Paramount attempts to stop the bleeding with another major layoff

As Paramount waits for merger approval, the company is laying off several hundred U.S. employees.

Paramount attempts to stop the bleeding with another major layoff

To say that times are tough at Paramount would be putting it lightly. The company’s merger is allegedly being held up by a lawsuit with President Donald Trump, and attempts to appease Trump are causing dissent among the ranks (particularly in the news division). That dissent could make it impossible to close the merger, which would put Paramount Global and its controlling shareholders the Redstone family in utter financial peril, just as Shari Redstone battles cancer. When the news is all bad like that, what’s a studio to do but lay off a few hundred more employees!

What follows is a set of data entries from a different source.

(* ===== verification/Utxo.v ===== *)
(** * Utxo: [internal/utxo/utxo.go]

    Selection, locking, spending and restoring of BTC outputs over the
    store's UTXO table. *)
From stdpp Require Import base tactics list gmap strings sorting.
From Stdlib Require Import ZArith QArith Lqa Lia.
From S2P Require Import Prelude.
From S2P Require Import GoLang.
From S2P Require Import Domain.
From S2P Require Import World.
From S2P Require Import Decimal.
From S2P Require Import MemStore.
From S2P Require Import MemStoreFacts.
From S2P Require Import MemStoreFrames.
From S2P Require Import Reference.

#[local] Open Scope string_scope.
#[local] Open Scope list_scope.
#[local] Open Scope Z_scope.

Section utxo.
Context `{GoRuntime} `{UUIDLib} `{Environment} `{DecimalLib}.

Definition by_value (x y : UTXO) : bool :=
  dec_GreaterThan (parseDec (u_Value x)) (parseDec (u_Value y)).

(** The selection loop, with its [selected] and [total] variables. *)
Fixpoint select_loop (amount : decimal) (selected : list string)
    (total : decimal) (free : list UTXO) : list string * decimal :=
  match free with
  | [] => (selected, total)
  | u :: free =>
      if dec_GreaterThanOrEqual total amount then (selected, total)
      else select_loop amount (selected ++ [u_Outpoint u])
             (dec_Add total (parseDec (u_Value u))) free
  end.

Definition SelectForAmount (walletID : uuid) (amount : decimal) :
    Go (list string * decimal) :=
  free ← ListFreeUTXOs walletID;
  let free := sort_Slice by_value free in
  let '(selected, total) := select_loop amount [] dec_Zero free in
  if dec_LessThan total amount then
    throw (ErrNew ("insufficient funds: need " +:+ dec_String amount +:+
      " have " +:+ dec_String total))
  else
    wrap_err "lock utxos" (LockUTXOs selected);;
    mret (selected, total).

Definition Unlock (outpoints : list string) : Go unit := RestoreUTXOs outpoints.

Definition MarkSpent (outpoints : list string) (txHash : string) : Go unit :=
  MarkUTXOsSpent outpoints txHash.

Definition RestoreOnReorg (outpoints : list string) : Go unit :=
  RestoreUTXOs outpoints.

Definition PruneFinalized (outpoints : list string) : Go unit :=
  PruneUTXOs outpoints.

Definition TrackUTXO (u : UTXO) : Go unit := InsertUTXO u.

(** ** The loops of the store over outpoints *)
Definition utxo_at (op : string) (w : World) : option UTXO := utxos (store w) !! op.

Definition is_free (w : World) (op : string) : Prop :=
  ∃ u, utxo_at op w = Some u ∧ u_LockState u = UTXOLockStateFree.

Lemma check_free_spec op w :
  (is_free w op ∧ check_free op w = (Ok tt, w)) ∨
  (¬ is_free w op ∧ ∃ e, check_free op w = (Err e, w)).
Proof.
  unfold check_free, is_free, utxo_at. go_run.
  destruct (utxos (store w) !! op) as [u|]; [case_bool_decide as Hs|].
  - left. eauto.
  - right. split; [|eauto]. intros (? & [= <-] & ?). done.
  - right. split; [|eauto]. by intros (? & ? & ?).
Qed.

Lemma check_all_spec ops w :
  (Forall (is_free w) ops ∧ for_each ops check_free w = (Ok tt, w)) ∨
  (¬ Forall (is_free w) ops ∧ ∃ e, for_each ops check_free w = (Err e, w)).
Proof.
  induction ops as [|op ops IH]; simpl; [left; split; [constructor|done]|].
  destruct (check_free_spec op w) as [[Hf Hc]|[Hf [e Hc]]];
    unfold mbind, GoM_bind; rewrite Hc.
  - destruct IH as [[Hall ->]|[Hall [e ->]]]; [left; auto|right].
    split; [|eauto]. by intros [_ ?]%Forall_cons.
  - right. split; [|eauto]. by intros [? _]%Forall_cons.
Qed.

(** The table after the entries of [ops] went through [f]. *)
Definition alter_all (f : UTXO → UTXO) (ops : list string) (m : gmap string UTXO) :
    gmap string UTXO :=
  foldl (λ m op, alter f op m) m ops.

Lemma alter_all_lookup f ops m k :
  (∀ u, f (f u) = f u) →
  alter_all f ops m !! k = if decide (k ∈ ops) then f <$> m !! k else m !! k.
Proof.
  intros Hf. unfold alter_all. revert m. induction ops as [|op ops IH]; intros m.
  - by rewrite decide_False by apply not_elem_of_nil.
  - cbn [foldl]. rewrite IH, lookup_alter. destruct (decide (op = k)) as [->|Hne].
    + rewrite (decide_True (P := k ∈ k :: ops)) by apply list_elem_of_here.
      case_decide; [|done]. destruct (m !! k); simpl; [|done]. by rewrite Hf.
    + rewrite (decide_ext (k ∈ op :: ops) (k ∈ ops)); [done|].
      rewrite elem_of_cons. split; [by intros [<-|?]|by right].
Qed.

Lemma alter_loop_run f ops w :
  for_each ops (λ op, upd_store (λ s, set_utxos s (alter f op (utxos s)))) w =
  (Ok tt, set_store (set_utxos (store w) (alter_all f ops (utxos (store w)))) w).
Proof.
  revert w. induction ops as [|op ops IH]; intros w; simpl.
  - by destruct w as [[]].
  - go_run. by rewrite IH.
Qed.

Lemma update_loop_run f ops w :
  (∀ u, f (f u) = f u) →
  Forall (λ op, is_Some (utxo_at op w)) ops →
  for_each ops (update_utxo f) w =
  (Ok tt, set_store (set_utxos (store w) (alter_all f ops (utxos (store w)))) w).
Proof.
  intros Hf. revert w. induction ops as [|op ops IH]; intros w Hall; simpl.
  - by destruct w as [[]].
  - apply Forall_cons in Hall as [[u Hu] Hall]. unfold utxo_at in *.
    unfold mbind, GoM_bind, update_utxo at 1. go_run. rewrite Hu.
    assert (<[op:=f u]> (utxos (store w)) = alter f op (utxos (store w))) as Ha.
    { apply map_eq. intros k. rewrite lookup_alter, lookup_insert.
      case_decide; [subst; by rewrite Hu|done]. }
    rewrite IH; [simpl; by rewrite Ha|]. eapply Forall_impl; [exact Hall|].
    simpl. intros op' Hs. rewrite lookup_insert. case_decide; eauto.
Qed.

(** [LockUTXOs] is all-or-nothing. *)
Lemma LockUTXOs_spec ops w :
  (Forall (is_free w) ops ∧ LockUTXOs ops w = (Ok tt,
     set_store (set_utxos (store w) (alter_all (lock_utxo (clock (ticks w))) ops
       (utxos (store w)))) (time_Now w).2)) ∨
  (¬ Forall (is_free w) ops ∧ ∃ e, LockUTXOs ops w = (Err e, w)).
Proof.
  unfold LockUTXOs. destruct (check_all_spec ops w) as [[Hall Hc]|[Hall [e Hc]]].
  - left. split; [done|]. unfold mbind, GoM_bind. rewrite Hc.
    unfold time_Now. by rewrite alter_loop_run.
  - right. split; [done|]. exists e. unfold mbind, GoM_bind. by rewrite Hc.
Qed.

Yes, when there’s trouble at the top it tends to hurt the people at the bottom. Per Variety, Paramount’s interim co-CEOs George Cheeks, Chris McCarthy, and Brian Robbins wrote in a memo to staff, “We will be reducing our domestic workforce by 3.5%, with the majority of impacted staff being notified today,” adding that the layoffs “may also result in some impacts to our workforce outside the U.S. over time.” The layoffs are supposedly the result of the “continued industry-wide linear declines and dynamic macro-economic environment,” though the co-CEOs did express gratitude to staff “for the impressive growth in streaming that our hits continue to drive.” The memo states, “As our company transforms, there is so much to be proud of. Our progress is clear, and the results are meaningful.” Nevertheless, “several hundred” Paramount employees are now out of a job. 

More or less quarterly layoffs are an industry-wide trend; despite seemingly having a successful year, Disney also just laid off several hundred employees. (Perhaps less successful, Warner Bros. Discovery laid off a bunch of people this month too.) What makes the Paramount layoff even more significant is that at the end of last year, the company eliminated 15 percent of its U.S. workforce, around 2,000 jobs, as a cost-cutting measure. Per Deadline, the company ended 2023 with 21,900 full- and part-time employees (plus 4,500 project-based staffers). By the end of 2024, Paramount Global had 18,600 employees worldwide, according to Variety. Should Paramount continue down this road, who’s going to be left to run the business? And if the merger doesn’t go through, will there even be a business to run?